The unsung hero of the editing process is proofreading. Here at the Blake Archive, what we call “proofreading” has to take into account the disparate, interactive nature of the multimedia editions we publish. As a result, our interpretation of the term consists of a range of activities that are more varied than those conventionally involved in proofreading.

For example, it includes:

  • checking the transcription for typos, layout errors, etc.
  • comparing the Blake Archive transcription to those in our standard references
  • fact-checking information on pages like Work Information
  • ensuring that the paratextual elements of each edition are accurate, such as the running headers on each OVP
  • clicking on links and buttons to make sure they send the user to the right location

The second problem that we face is that proofreading duties are shared, meaning there is a potential lack of consistency in the final product. Nowhere is this more true than in the letters where the sheer volume of individual works mean that a team of proofreaders needs to be deployed each time a batch is ready for publication. In order to ensure that certain standards are met across the board, Nick created a proofreading form that functions as both a checklist of the different elements that need to be proofed and a way of recording queries that need to be double-checked.
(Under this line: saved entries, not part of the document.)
(* ===== verification/CallbacksFacts.v ===== *)
(** The reference counts are right: a runnable is deleted when the last callback that
    refers to it goes, and not before. *)
From stdpp Require Import base numbers list option gmap sets.
From Stdlib Require Import ZArith Lia.
From S2P Require Import Prelude Result HandlesFacts Callbacks.
From Stdlib Require Import Permutation.

(** * The invariant *)

Definition count (h : hid) (l : list hid) : Z := Z.of_nat (count_occ Nat.eq_dec l h).

Lemma count_perm h l l' : l ≡ₚ l' -> count h l = count h l'.
Proof. intros Hl. unfold count. f_equal. revert h. by apply Permutation_count_occ. Qed.
Lemma count_cons h h' l : count h (h' :: l) = count h l + (if decide (h' = h) then 1 else 0).
Proof. unfold count. cbn. destruct (Nat.eq_dec h' h); destruct (decide (h' = h)); lia || done. Qed.
Lemma count_pos h l : h ∈ l <-> 0 < count h l.
Proof.
  unfold count. rewrite list_elem_of_In, (count_occ_In Nat.eq_dec). lia.
Qed.
Lemma count_le h l : count h l <= Z.of_nat (length l).
Proof. unfold count. pose proof (count_occ_bound Nat.eq_dec h l). lia. Qed.

(** What holds while code has the references [l] and the runnables [rs] in hand. *)
Record cinv (l : list hid) (rs : list rid) (w : heap) : Prop := {
  ci_count : forall h x, holders w !! h = Some x -> ref_count_ x = count h (l ++ refs w) /\ 0 < ref_count_ x;
  ci_refs : forall h, h ∈ l ++ refs w -> is_Some (holders w !! h);
  ci_owner : forall h x r, holders w !! h = Some x -> value_ptr x = Some r -> r ∉ rs /\
    forall h' x', holders w !! h' = Some x' -> value_ptr x' = Some r -> h' = h;
  ci_runnables : forall r, is_Some (runnables w !! r) <->
    r ∈ rs \/ exists h x, holders w !! h = Some x /\ value_ptr x = Some r;
  ci_fresh : forall n, (next_id w <= n)%nat ->
    holders w !! n = None /\ runnables w !! n = None /\ vars w !! n = None /\ n ∉ deleted w;
  ci_deleted : NoDup (deleted w) /\ forall r, r ∈ deleted w -> runnables w !! r = None;
  (** Nothing refers to what was made after it. *)
  ci_older : forall h x r, holders w !! h = Some x -> value_ptr x = Some r -> (r < h)%nat;
  ci_captured : forall r f h, runnables w !! r = Some f -> h ∈ captured f -> (h < r)%nat;
}.

Lemma cinv_perm l l' rs w : cinv l rs w -> l ≡ₚ l' -> cinv l' rs w.
Proof.
  intros [] Hl. split; try done.
  - intros h x Hx. destruct (ci_count0 h x Hx) as [-> ?]. split; [|done]. apply count_perm. by rewrite Hl.
  - intros h. rewrite <- Hl. apply ci_refs0.
Qed.

Lemma cinv_vars l l' rs vs vs' w :
  cinv l rs (set_vars vs w) -> (forall n, (next_id w <= n)%nat -> vs' !! n = None) ->
  l' ++ refs (set_vars vs' w) ≡ₚ l ++ refs (set_vars vs w) -> cinv l' rs (set_vars vs' w).
Proof.
  intros [] Hf Hl. split; try done.
  - intros h x Hx. destruct (ci_count0 h x Hx) as [-> ?]. split; [|done]. apply count_perm. by rewrite Hl.
  - intros h. rewrite Hl. apply ci_refs0.
  - intros n Hn. destruct (ci_fresh0 n Hn) as (? & ? & _ & ?). cbn. auto.
Qed.

Lemma set_vars_same w : set_vars (vars w) w = w.
Proof. by destruct w. Qed.

Definition singles (vs : gmap var hid) : list hid := map_to_list vs ≫= fun x => [x.2].
Definition captures (rs : gmap rid Runnable) : list hid := map_to_list rs ≫= fun x => captured x.2.
Lemma refs_split w : refs w = singles (vars w) ++ captures (runnables w).
Proof. done. Qed.

Lemma singles_insert vs x h : vs !! x = None -> singles (<[x := h]> vs) ≡ₚ h :: singles vs.
Proof. apply (collect_insert (fun h => [h])). Qed.
Lemma singles_delete vs x h : vs !! x = Some h -> singles vs ≡ₚ h :: singles (delete x vs).
Proof. apply (collect_delete (fun h => [h])). Qed.

(** The variable [x] is put in hand, or a reference in hand becomes a variable. *)
Lemma cinv_take l rs w x h :
  cinv l rs w -> vars w !! x = Some h -> cinv (h :: l) rs (set_vars (delete x (vars w)) w).
Proof.
  intros Hw Hx. rewrite <- (set_vars_same w) in Hw. eapply cinv_vars; [exact Hw| |].
  - intros n Hn. destruct (ci_fresh _ _ _ Hw n Hn) as (_ & _ & Hv & _). cbn in Hv. apply lookup_delete_None. by right.
  - rewrite !refs_split. cbn [set_vars vars runnables]. rewrite (singles_delete _ _ _ Hx). cbn.
    apply Permutation_middle.
Qed.
Lemma cinv_store l rs vs w x h :
  cinv (h :: l) rs (set_vars vs w) -> vs !! x = None -> (x < next_id w)%nat ->
  cinv l rs (set_vars (<[x := h]> vs) w).
Proof.
  intros Hw Hx Hlt. eapply cinv_vars; [exact Hw| |].
  - intros n Hn. rewrite lookup_insert_ne by lia. by apply (ci_fresh _ _ _ Hw n Hn).
  - rewrite !refs_split. cbn [set_vars vars runnables]. rewrite (singles_insert _ _ _ Hx). cbn. symmetry. apply Permutation_middle.
Qed.

(** * References *)

Lemma wp_holder_at w h x (Q : Holder -> heap -> Prop) : holders w !! h = Some x -> Q x w -> wp (holder_at h) w Q.
Proof. intros Hh HQ. unfold holder_at. do 2 wp_step. rewrite Hh. by apply (wp_lift _ x). Qed.
Lemma wp_runnable_at w r f (Q : Runnable -> heap -> Prop) : runnables w !! r = Some f -> Q f w -> wp (runnable_at r) w Q.
Proof. intros Hr HQ. unfold runnable_at. do 2 wp_step. rewrite Hr. by apply (wp_lift _ f). Qed.
Lemma wp_read_var w x h (Q : hid -> heap -> Prop) : vars w !! x = Some h -> Q h w -> wp (read (Var x)) w Q.
Proof. intros Hx HQ. unfold read. do 2 wp_step. rewrite Hx. by apply (wp_lift _ h). Qed.
Lemma wp_write w x h h' (Q : unit -> heap -> Prop) :
  vars w !! x = Some h -> Q tt (set_vars (<[x := h']> (vars w)) w) -> wp (write x h') w Q.
Proof. intros Hx HQ. unfold write. wp_step. eapply wp_read_var; [done|]. by wp_step. Qed.

(** One holder changes its count, or goes. *)
Lemma cinv_recount l l' rs w h x n :
  cinv l rs w -> holders w !! h = Some x -> 0 < n -> n = count h (l' ++ refs w) ->
  (forall h', h' <> h -> count h' (l' ++ refs w) = count h' (l ++ refs w)) ->
  cinv l' rs (set_holders (<[h := {| value_ptr := value_ptr x; ref_count_ := n |}]> (holders w)) w).
Proof.
  intros [] Hh Hn Hc Hoth.
  assert (Hptr : forall h' x' r, <[h := {| value_ptr := value_ptr x; ref_count_ := n |}]> (holders w) !! h' = Some x' ->
    value_ptr x' = Some r -> exists x0, holders w !! h' = Some x0 /\ value_ptr x0 = Some r).
  { intros h' x' r [[<- <-]|[_ H]]%lookup_insert_Some Hr; eauto. }
  split; cbn [holders set_holders runnables vars next_id deleted]; change (refs (set_holders _ w)) with (refs w).
  - intros h' x' [[<- <-]|[Hne H]]%lookup_insert_Some; [by rewrite Hc in *|]. rewrite Hoth by done. by apply ci_count0.
  - intros h' Hin. apply lookup_insert_is_Some'. destruct (decide (h = h')) as [|Hne]; [by left|right].
    apply ci_refs0, count_pos. rewrite <- Hoth by done. by apply count_pos.
  - intros h' x' r Hx' Hr. destruct (Hptr _ _ _ Hx' Hr) as (x0 & Hx0 & Hr0). destruct (ci_owner0 _ _ _ Hx0 Hr0) as [Hrs Hone].
    split; [done|]. intros h'' x'' Hx'' Hr''. destruct (Hptr _ _ _ Hx'' Hr'') as (x1 & Hx1 & Hr1). by eapply Hone.
  - intros r. rewrite ci_runnables0. split; intros [Hrs|(h' & x' & Hx' & Hr)]; try (by left); right.
    + destruct (decide (h = h')) as [<-|Hne].
      * simplify_eq. eexists h, _. by rewrite lookup_insert_eq.
      * exists h', x'. by rewrite lookup_insert_ne.
    + destruct (Hptr _ _ _ Hx' Hr) as (x0 & ? & ?). eauto.
  - intros m Hm. destruct (ci_fresh0 m Hm) as (H1 & ?). split; [|done]. apply lookup_insert_None. split; [done|]. intros ->. congruence.
  - done.
  - intros h' x' r Hx' Hr. destruct (Hptr _ _ _ Hx' Hr) as (x0 & Hx0 & Hr0). by eapply ci_older0.
  - done.
Qed.

Lemma Retain_ok h l rs vs w :
  cinv l rs (set_vars vs w) -> is_Some (holders w !! h) -> count h (l ++ refs (set_vars vs w)) < INT_MAX ->
  wp (Retain h) w (fun _ w' => cinv (h :: l) rs (set_vars vs w') /\
    exists hs, w' = set_holders hs w).
Proof.
  intros Hw [x Hx] Hlt. unfold Retain. wp_step. eapply wp_holder_at; [done|].
  destruct (ci_count _ _ _ Hw h x Hx) as [Hc Hpos].
  destruct (Z.eqb_spec (ref_count_ x) INT_MAX) as [|Hne]; [lia|]. wp_step. split; [|by eexists].
  apply (cinv_recount l (h :: l) rs (set_vars vs w) h x); [done|done|lia| |].
  - cbn [app]. rewrite count_cons, decide_True by done. lia.
  - intros h' Hne'. cbn [app]. rewrite count_cons, decide_False by done. lia.
Qed.

(** The last reference goes: the holder is gone, and what it held is in hand. *)
Lemma cinv_free h x l rs w :
  cinv (h :: l) rs w -> holders w !! h = Some x -> ref_count_ x = 1 ->
  cinv l (option_list (value_ptr x) ++ rs) (set_holders (delete h (holders w)) w).
Proof.
  intros [] Hx H1. destruct (ci_count0 h x Hx) as [Hc _]. cbn [app] in *. rewrite count_cons, decide_True, H1 in Hc by done.
  assert (Hno : h ∉ l ++ refs w) by (rewrite count_pos; lia).
  split; cbn [holders set_holders runnables vars next_id deleted]; change (refs (set_holders _ w)) with (refs w).
  - intros h' x' [Hne H]%lookup_delete_Some. destruct (ci_count0 h' x' H) as [-> ?]. split; [|done].
    rewrite count_cons, decide_False by done. lia.
  - intros h' Hin. apply lookup_delete_is_Some. split; [by intros ->|]. apply ci_refs0. by right.
  - intros h' x' r [Hne H]%lookup_delete_Some Hr. destruct (ci_owner0 _ _ _ H Hr) as [Hrs Hone]. split.
    + rewrite elem_of_app. intros [Hin|Hin]; [|done]. destruct (value_ptr x) as [r'|] eqn:Hr'; [|by apply elem_of_nil in Hin].
      apply list_elem_of_singleton in Hin as ->. by apply Hne, (Hone h x).
    + intros h'' x'' [Hne'' H'']%lookup_delete_Some Hr''. by eapply Hone.
  - intros r. rewrite ci_runnables0, elem_of_app. split.
    + intros [?|(h' & x' & Hx' & Hr)]; [by left; right|]. destruct (decide (h = h')) as [<-|Hne].
      * simplify_eq. left. left. rewrite Hr. by left.
      * right. exists h', x'. by rewrite lookup_delete_ne.
    + intros [[Hin|?]|(h' & x' & [Hne Hx']%lookup_delete_Some & Hr)]; [|by left|right; eauto].
      right. exists h, x. destruct (value_ptr x); [|by apply elem_of_nil in Hin]. by apply list_elem_of_singleton in Hin as ->.
  - intros m Hm. destruct (ci_fresh0 m Hm) as (Hn & ?). split; [|done]. apply lookup_delete_None. by right.
  - done.
  - intros h' x' r [_ H]%lookup_delete_Some Hr. by eapply ci_older0.
  - done.
Qed.

(** A runnable in hand goes, and what it had captured is in hand. *)
Definition without_runnable (r : rid) (w : heap) : heap :=
  {| holders := holders w; runnables := delete r (runnables w); vars := vars w; next_id := next_id w; deleted := r :: deleted w |}.

Lemma cinv_destroy r f l rs w :
  cinv l (r :: rs) w -> runnables w !! r = Some f -> r ∉ rs -> cinv (captured f ++ l) rs (without_runnable r w).
Proof.
  intros [] Hr Hrs.
  assert (Hp : (captured f ++ l) ++ refs (without_runnable r w) ≡ₚ l ++ refs w).
  { rewrite !refs_split. cbn [vars runnables without_runnable]. unfold captures.
    rewrite (collect_delete captured _ _ _ Hr). rewrite <- app_assoc.
    rewrite (Permutation_app_swap_app (captured f) l). apply Permutation_app_head.
    apply Permutation_app_swap_app. }
  split; cbn [holders runnables vars next_id deleted without_runnable].
  - intros h x Hx. rewrite (count_perm _ _ _ Hp). by apply ci_count0.
  - intros h. rewrite Hp. apply ci_refs0.
  - intros h x r' Hx Hr'. destruct (ci_owner0 _ _ _ Hx Hr') as [Hn Hone]. split; [|done]. intros Hin. apply Hn. by right.
  - intros r'. rewrite lookup_delete_is_Some, ci_runnables0, elem_of_cons. split.
    + intros (Hne & [[->|?]|?]); [done|by left|by right].
    + intros [Hin|(h & x & Hx & Hr')].
      * split; [by intros ->|left; by right].
      * split; [|right; eauto]. destruct (ci_owner0 _ _ _ Hx Hr') as [Hn _]. intros ->. apply Hn. by left.
  - intros m Hm. destruct (ci_fresh0 m Hm) as (H1 & H2 & H3 & H4). split; [done|]. split; [apply lookup_delete_None; by right|].
    split; [done|]. rewrite elem_of_cons. intros [->|?]; [congruence|done].
  - destruct ci_deleted0 as [Hnd Hd]. split.
    + apply NoDup_cons. split; [|done]. intros Hin%Hd. congruence.
    + intros r' [->|Hin]%elem_of_cons; [apply lookup_delete_eq|]. apply lookup_delete_None. right. auto.
  - done.
  - intros r' f' h [_ H]%lookup_delete_Some. by apply ci_captured0.
Qed.

(** * Release

    What [Release] does to what it deletes with the holder: every nested call is for a
    holder that is still there, and there are fewer of them each time. *)
Definition same_vars (w w' : heap) : Prop :=
  vars w' = vars w /\ next_id w' = next_id w /\ (size (holders w') <= size (holders w))%nat /\ runnables w' ⊆ runnables w.
Lemma same_vars_trans w w1 w2 : same_vars w w1 -> same_vars w1 w2 -> same_vars w w2.
Proof. intros (V1 & N1 & S1 & R1) (V2 & N2 & S2 & R2). split; [congruence|]. split; [congruence|]. split; [lia|by etransitivity]. Qed.

Lemma wp_release_all fuel l rs vs hs :
  (forall h l w, cinv (h :: l) rs (set_vars vs w) -> (size (holders w) < fuel)%nat ->
     wp (Release fuel h) w (fun _ w' => cinv l rs (set_vars vs w') /\ same_vars w w')) ->
  forall w, cinv (hs ++ l) rs (set_vars vs w) -> (size (holders w) < fuel)%nat ->
  wp (for_each (R := False) hs (fun h => Release fuel h;; mret None)) w
    (fun _ w' => cinv l rs (set_vars vs w') /\ same_vars w w').
Proof.
  intros IH. induction hs as [|h hs IHhs]; intros w Hw Hlt; cbn [for_each]; [by wp_step|].
  wp_step. wp_step. eapply wp_mono; [by apply (IH h (hs ++ l))|]. intros [] w1 [H1 V1]. wp_step.
  eapply wp_mono; [apply IHhs; [done|]|].
  - destruct V1 as (_ & _ & S1 & _). lia.
  - intros r w2 [H2 V2]. split; [done|by eapply same_vars_trans].
Qed.

Lemma Release_ok fuel : forall h l rs vs w,
  cinv (h :: l) rs (set_vars vs w) -> (size (holders w) < fuel)%nat ->
  wp (Release fuel h) w (fun _ w' => cinv l rs (set_vars vs w') /\ same_vars w w').
Proof.
  induction fuel as [|fuel IH]; intros h l rs vs w Hw Hlt; [lia|]. cbn [Release]. wp_step.
  destruct (ci_refs _ _ _ Hw h) as [x Hx]; [by left|]. cbn in Hx. eapply wp_holder_at; [exact Hx|].
  destruct (ci_count _ _ _ Hw h x Hx) as [Hc Hpos]. cbn [app] in Hc. rewrite count_cons, decide_True in Hc by done.
  destruct (Z.eqb_spec (ref_count_ x - 1) 0) as [H1|H1].
  - pose proof (cinv_free h x l rs _ Hw Hx ltac:(lia)) as Hf. wp_step. wp_step.
    set (w1 := set_holders _ w).
    assert (Hs : size (holders w) = S (size (holders w1))).
    { unfold w1. cbn. rewrite map_size_delete_Some; [|by eexists]. pose proof (map_size_ne_0_lookup_2 (holders w) h (ex_intro _ x Hx)). lia. }
    destruct (value_ptr x) as [r|] eqn:Hr; [|wp_step; split; [exact Hf|split; [done|split; [done|split; [lia|done]]]]].
    destruct (proj2 (ci_runnables _ _ _ Hf r)) as [f Hrf]; [left; by left|]. cbn in Hrf. wp_step.
    eapply wp_runnable_at; [exact Hrf|]. wp_step. wp_step.
    destruct (ci_owner _ _ _ Hw _ _ _ Hx Hr) as [Hrs _].
    pose proof (cinv_destroy r f l rs _ Hf Hrf Hrs) as Hd. wp_step.
    eapply wp_mono; [apply (wp_release_all fuel l rs vs (rev (captured f)) (fun h l w => IH h l rs vs w)); [|cbn in Hs |- *; lia]|].
    + apply (cinv_perm (captured f ++ l)); [exact Hd|]. by rewrite <- Permutation_rev.
    + intros _ w2 [H2 V2]. wp_step. split; [done|]. eapply same_vars_trans; [|exact V2].
      split; [done|]. split; [done|]. split; [cbn in Hs |- *; lia|apply delete_subseteq].
  - wp_step. split.
    + apply (cinv_recount (h :: l) l rs (set_vars vs w) h x); [done|done|lia|lia|].
      intros h' Hne. cbn [app]. rewrite count_cons, decide_False by done. lia.
    + split; [done|]. split; [done|]. split; [|done]. cbn. rewrite map_size_insert_Some by (by eexists). lia.
Qed.

Lemma holder_Release_ok h l rs vs w :
  cinv (h :: l) rs (set_vars vs w) -> wp (holder_Release h) w (fun _ w' => cinv l rs (set_vars vs w') /\ same_vars w w').
Proof. intros Hw. unfold holder_Release. wp_step. wp_step. apply Release_ok; [done|lia]. Qed.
This form has revolutionized BAND’s proofing, maximizing the speed, accuracy and consistency with which we can proof effectively as a team. Inspired, I spent the last few weeks trying to create a general proofreading form to be used for other kinds of works, based on Nick’s prototype for the letters.

However, the task was not as straightforward as I hoped, and I keep coming back to the same questions:

  • How can we create guidelines that are flexible enough to be used for different kinds of works, but still provide a level of detail that is helpful to the individual proofreader?
  • How can we create a set of proofing guidelines for a project that is continuously evolving due to the range of types of works that we publish?
  • Is our proofreading too broad a task for a single person? Perhaps we should divide it so that one person looks at the transcription, while another checks the Work Info page, and so on?

I would love to know how other projects deal with this issue.